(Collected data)

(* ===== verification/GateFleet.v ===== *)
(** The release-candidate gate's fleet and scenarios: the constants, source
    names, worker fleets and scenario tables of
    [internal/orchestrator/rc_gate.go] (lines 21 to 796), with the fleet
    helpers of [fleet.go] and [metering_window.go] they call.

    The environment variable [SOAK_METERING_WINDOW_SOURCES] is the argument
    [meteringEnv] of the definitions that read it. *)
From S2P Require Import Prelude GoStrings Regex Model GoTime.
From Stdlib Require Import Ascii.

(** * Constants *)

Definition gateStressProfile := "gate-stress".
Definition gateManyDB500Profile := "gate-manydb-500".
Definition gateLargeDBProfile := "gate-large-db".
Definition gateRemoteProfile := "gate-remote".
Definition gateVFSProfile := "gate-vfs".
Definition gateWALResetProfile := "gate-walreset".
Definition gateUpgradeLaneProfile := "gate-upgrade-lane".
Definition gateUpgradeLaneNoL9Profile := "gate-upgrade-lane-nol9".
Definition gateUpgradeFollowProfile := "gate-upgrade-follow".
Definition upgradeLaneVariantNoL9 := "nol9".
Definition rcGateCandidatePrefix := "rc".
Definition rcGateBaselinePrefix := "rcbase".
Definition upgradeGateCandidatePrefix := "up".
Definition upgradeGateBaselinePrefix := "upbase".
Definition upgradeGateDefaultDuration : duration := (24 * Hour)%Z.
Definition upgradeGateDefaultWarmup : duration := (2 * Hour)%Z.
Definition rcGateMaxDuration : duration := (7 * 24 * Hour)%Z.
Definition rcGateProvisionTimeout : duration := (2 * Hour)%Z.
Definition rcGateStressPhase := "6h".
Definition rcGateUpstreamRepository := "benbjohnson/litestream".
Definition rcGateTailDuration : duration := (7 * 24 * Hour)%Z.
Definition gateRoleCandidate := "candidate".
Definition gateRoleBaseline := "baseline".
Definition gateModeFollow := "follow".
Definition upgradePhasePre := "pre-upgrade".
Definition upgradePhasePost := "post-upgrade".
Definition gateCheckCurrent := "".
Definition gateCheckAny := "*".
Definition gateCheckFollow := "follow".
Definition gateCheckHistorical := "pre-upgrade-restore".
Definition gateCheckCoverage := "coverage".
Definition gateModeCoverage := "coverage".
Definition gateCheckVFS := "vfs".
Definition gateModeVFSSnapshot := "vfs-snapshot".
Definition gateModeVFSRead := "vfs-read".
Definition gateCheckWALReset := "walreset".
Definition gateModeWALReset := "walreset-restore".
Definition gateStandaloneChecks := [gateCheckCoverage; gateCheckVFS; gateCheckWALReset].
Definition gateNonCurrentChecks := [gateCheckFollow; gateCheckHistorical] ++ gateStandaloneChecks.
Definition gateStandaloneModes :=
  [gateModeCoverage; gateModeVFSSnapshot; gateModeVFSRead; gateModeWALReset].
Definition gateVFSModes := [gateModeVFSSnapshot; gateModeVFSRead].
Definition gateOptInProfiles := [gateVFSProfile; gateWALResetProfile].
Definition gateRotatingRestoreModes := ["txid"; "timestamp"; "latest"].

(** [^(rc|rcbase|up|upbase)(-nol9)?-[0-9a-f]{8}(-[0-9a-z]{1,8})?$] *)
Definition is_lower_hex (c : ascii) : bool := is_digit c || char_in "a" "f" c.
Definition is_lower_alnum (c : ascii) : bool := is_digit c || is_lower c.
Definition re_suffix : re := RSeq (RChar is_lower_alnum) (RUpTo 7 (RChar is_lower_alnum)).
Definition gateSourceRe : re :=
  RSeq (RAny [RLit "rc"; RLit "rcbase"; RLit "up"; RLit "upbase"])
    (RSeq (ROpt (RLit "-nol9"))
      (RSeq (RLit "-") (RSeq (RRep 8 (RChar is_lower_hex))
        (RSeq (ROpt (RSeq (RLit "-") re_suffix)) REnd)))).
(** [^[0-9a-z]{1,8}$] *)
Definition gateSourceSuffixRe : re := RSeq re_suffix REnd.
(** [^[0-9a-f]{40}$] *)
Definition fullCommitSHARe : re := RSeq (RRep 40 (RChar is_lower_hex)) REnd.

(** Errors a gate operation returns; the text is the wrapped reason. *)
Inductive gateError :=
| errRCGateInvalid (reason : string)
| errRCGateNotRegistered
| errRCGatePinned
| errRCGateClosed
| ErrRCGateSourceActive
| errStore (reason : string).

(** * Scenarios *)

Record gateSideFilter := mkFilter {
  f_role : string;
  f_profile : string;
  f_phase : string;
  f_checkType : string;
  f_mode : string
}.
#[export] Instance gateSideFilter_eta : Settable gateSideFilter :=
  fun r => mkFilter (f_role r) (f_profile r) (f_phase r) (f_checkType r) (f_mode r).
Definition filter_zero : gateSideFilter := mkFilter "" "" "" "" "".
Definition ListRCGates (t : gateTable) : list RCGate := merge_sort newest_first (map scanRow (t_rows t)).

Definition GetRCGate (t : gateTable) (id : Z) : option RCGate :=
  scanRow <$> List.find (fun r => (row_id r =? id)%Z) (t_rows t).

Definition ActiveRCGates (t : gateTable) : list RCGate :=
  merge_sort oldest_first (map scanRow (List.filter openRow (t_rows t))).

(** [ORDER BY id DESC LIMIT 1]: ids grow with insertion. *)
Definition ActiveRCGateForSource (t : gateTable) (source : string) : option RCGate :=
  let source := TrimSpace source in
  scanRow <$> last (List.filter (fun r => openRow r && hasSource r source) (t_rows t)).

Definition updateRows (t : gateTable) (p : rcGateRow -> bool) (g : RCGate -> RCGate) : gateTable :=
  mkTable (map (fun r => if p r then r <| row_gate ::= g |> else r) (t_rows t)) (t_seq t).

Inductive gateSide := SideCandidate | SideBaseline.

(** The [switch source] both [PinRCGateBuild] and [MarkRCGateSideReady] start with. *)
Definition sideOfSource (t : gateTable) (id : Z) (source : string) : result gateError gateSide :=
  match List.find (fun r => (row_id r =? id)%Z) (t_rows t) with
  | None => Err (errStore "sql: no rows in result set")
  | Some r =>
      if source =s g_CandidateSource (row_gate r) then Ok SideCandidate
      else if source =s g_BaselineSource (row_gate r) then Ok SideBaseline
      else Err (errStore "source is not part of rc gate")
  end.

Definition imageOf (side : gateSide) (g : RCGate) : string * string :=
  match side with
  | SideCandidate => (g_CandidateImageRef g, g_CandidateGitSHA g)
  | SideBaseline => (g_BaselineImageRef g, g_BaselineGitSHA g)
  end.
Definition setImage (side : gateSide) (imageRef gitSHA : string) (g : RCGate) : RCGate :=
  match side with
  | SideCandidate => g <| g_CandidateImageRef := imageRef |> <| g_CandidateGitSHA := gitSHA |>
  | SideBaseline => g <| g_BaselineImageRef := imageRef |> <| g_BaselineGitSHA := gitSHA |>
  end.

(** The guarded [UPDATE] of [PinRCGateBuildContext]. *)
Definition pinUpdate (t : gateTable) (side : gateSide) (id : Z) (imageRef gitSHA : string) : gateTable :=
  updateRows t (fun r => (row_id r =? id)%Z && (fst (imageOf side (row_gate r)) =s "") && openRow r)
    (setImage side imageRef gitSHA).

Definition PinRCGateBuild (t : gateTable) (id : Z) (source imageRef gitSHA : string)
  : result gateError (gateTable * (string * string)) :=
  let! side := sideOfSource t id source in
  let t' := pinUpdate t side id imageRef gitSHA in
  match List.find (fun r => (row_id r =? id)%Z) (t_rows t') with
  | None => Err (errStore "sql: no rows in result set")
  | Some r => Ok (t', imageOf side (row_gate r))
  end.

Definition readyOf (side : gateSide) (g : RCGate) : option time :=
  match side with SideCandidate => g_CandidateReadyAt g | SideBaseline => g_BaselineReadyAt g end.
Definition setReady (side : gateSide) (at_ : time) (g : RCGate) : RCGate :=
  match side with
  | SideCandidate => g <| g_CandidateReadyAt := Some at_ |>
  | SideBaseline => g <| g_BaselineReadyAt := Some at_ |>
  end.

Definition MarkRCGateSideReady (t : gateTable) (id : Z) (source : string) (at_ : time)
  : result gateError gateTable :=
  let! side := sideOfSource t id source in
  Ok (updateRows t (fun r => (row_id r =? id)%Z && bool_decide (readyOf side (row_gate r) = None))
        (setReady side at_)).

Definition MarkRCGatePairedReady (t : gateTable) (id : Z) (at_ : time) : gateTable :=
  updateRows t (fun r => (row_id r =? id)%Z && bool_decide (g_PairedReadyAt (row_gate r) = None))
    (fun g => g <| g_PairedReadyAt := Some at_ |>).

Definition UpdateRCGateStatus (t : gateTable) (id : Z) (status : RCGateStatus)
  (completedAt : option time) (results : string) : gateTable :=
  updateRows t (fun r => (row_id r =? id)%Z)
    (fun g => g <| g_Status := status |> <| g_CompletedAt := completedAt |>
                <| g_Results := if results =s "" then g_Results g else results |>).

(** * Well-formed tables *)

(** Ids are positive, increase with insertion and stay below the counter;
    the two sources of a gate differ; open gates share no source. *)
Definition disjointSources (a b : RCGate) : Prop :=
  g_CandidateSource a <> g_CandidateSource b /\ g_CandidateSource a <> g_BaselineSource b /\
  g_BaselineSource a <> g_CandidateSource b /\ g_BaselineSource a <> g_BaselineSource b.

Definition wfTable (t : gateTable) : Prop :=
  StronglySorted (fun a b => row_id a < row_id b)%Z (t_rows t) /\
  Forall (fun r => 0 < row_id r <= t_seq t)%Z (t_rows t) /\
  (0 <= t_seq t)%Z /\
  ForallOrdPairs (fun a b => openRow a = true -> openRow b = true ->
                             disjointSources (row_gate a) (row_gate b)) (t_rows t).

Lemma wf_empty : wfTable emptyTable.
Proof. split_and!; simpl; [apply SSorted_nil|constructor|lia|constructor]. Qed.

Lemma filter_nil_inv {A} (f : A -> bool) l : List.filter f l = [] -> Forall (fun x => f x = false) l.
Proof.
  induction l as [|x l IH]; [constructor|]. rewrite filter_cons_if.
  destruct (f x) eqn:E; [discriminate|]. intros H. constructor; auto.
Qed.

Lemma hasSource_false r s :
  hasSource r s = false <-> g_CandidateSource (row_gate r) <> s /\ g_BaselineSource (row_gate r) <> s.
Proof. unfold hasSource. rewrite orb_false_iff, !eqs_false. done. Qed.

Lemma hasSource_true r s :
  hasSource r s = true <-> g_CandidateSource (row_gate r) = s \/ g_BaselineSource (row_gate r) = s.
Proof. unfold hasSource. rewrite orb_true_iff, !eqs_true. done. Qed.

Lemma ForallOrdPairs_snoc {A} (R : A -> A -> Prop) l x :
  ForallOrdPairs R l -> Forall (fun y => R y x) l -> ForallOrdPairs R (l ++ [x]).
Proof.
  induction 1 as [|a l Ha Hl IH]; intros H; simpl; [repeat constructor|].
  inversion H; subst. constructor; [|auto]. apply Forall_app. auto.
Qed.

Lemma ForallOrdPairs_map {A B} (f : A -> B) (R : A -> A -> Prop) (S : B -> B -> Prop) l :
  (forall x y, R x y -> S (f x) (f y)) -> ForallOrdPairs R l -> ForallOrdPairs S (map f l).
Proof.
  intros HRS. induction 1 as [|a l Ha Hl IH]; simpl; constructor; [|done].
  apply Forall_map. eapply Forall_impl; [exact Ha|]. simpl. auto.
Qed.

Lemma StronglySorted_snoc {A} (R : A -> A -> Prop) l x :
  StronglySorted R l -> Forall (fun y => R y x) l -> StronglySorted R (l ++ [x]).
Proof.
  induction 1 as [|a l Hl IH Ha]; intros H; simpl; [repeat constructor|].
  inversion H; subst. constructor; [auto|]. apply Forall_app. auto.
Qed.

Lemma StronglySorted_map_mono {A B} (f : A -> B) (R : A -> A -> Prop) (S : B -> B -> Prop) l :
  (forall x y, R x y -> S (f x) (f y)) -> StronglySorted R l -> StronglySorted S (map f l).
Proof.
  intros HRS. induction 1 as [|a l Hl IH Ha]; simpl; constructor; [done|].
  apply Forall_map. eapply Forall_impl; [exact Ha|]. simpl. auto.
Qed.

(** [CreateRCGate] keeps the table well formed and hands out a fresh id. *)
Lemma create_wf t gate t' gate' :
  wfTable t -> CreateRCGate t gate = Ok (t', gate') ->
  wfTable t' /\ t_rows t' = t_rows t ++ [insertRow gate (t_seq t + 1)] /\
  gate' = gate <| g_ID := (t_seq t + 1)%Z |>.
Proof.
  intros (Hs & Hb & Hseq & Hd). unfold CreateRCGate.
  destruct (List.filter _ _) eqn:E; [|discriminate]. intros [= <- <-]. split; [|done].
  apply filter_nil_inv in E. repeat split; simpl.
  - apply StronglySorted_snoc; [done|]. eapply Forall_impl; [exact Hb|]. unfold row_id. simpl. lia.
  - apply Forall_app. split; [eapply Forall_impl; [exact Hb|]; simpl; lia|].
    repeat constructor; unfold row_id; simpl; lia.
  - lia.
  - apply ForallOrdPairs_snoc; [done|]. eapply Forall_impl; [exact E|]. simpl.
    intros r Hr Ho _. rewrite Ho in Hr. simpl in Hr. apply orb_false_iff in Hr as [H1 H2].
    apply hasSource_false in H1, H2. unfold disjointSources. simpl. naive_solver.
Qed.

(TASK TO COMPLETE) Reproduce the lines above, beginning at the line with "Proof. split_and!; simpl;" and stopping after the line with "wfTable t ->", exactly as they are.

(SOLVED EXERCISE)
Proof. split_and!; simpl; [apply SSorted_nil|constructor|lia|constructor]. Qed.

Lemma filter_nil_inv {A} (f : A -> bool) l : List.filter f l = [] -> Forall (fun x => f x = false) l.
Proof.
  induction l as [|x l IH]; [constructor|]. rewrite filter_cons_if.
  destruct (f x) eqn:E; [discriminate|]. intros H. constructor; auto.
Qed.

Lemma hasSource_false r s :
  hasSource r s = false <-> g_CandidateSource (row_gate r) <> s /\ g_BaselineSource (row_gate r) <> s.
Proof. unfold hasSource. rewrite orb_false_iff, !eqs_false. done. Qed.

Lemma hasSource_true r s :
  hasSource r s = true <-> g_CandidateSource (row_gate r) = s \/ g_BaselineSource (row_gate r) = s.
Proof. unfold hasSource. rewrite orb_true_iff, !eqs_true. done. Qed.

Lemma ForallOrdPairs_snoc {A} (R : A -> A -> Prop) l x :
  ForallOrdPairs R l -> Forall (fun y => R y x) l -> ForallOrdPairs R (l ++ [x]).
Proof.
  induction 1 as [|a l Ha Hl IH]; intros H; simpl; [repeat constructor|].
  inversion H; subst. constructor; [|auto]. apply Forall_app. auto.
Qed.

Lemma ForallOrdPairs_map {A B} (f : A -> B) (R : A -> A -> Prop) (S : B -> B -> Prop) l :
  (forall x y, R x y -> S (f x) (f y)) -> ForallOrdPairs R l -> ForallOrdPairs S (map f l).
Proof.
  intros HRS. induction 1 as [|a l Ha Hl IH]; simpl; constructor; [|done].
  apply Forall_map. eapply Forall_impl; [exact Ha|]. simpl. auto.
Qed.

Lemma StronglySorted_snoc {A} (R : A -> A -> Prop) l x :
  StronglySorted R l -> Forall (fun y => R y x) l -> StronglySorted R (l ++ [x]).
Proof.
  induction 1 as [|a l Hl IH Ha]; intros H; simpl; [repeat constructor|].
  inversion H; subst. constructor; [auto|]. apply Forall_app. auto.
Qed.

Lemma StronglySorted_map_mono {A B} (f : A -> B) (R : A -> A -> Prop) (S : B -> B -> Prop) l :
  (forall x y, R x y -> S (f x) (f y)) -> StronglySorted R l -> StronglySorted S (map f l).
Proof.
  intros HRS. induction 1 as [|a l Hl IH Ha]; simpl; constructor; [done|].
  apply Forall_map. eapply Forall_impl; [exact Ha|]. simpl. auto.
Qed.

(** [CreateRCGate] keeps the table well formed and hands out a fresh id. *)
Lemma create_wf t gate t' gate' :
  wfTable t -> CreateRCGate t gate = Ok (t', gate') ->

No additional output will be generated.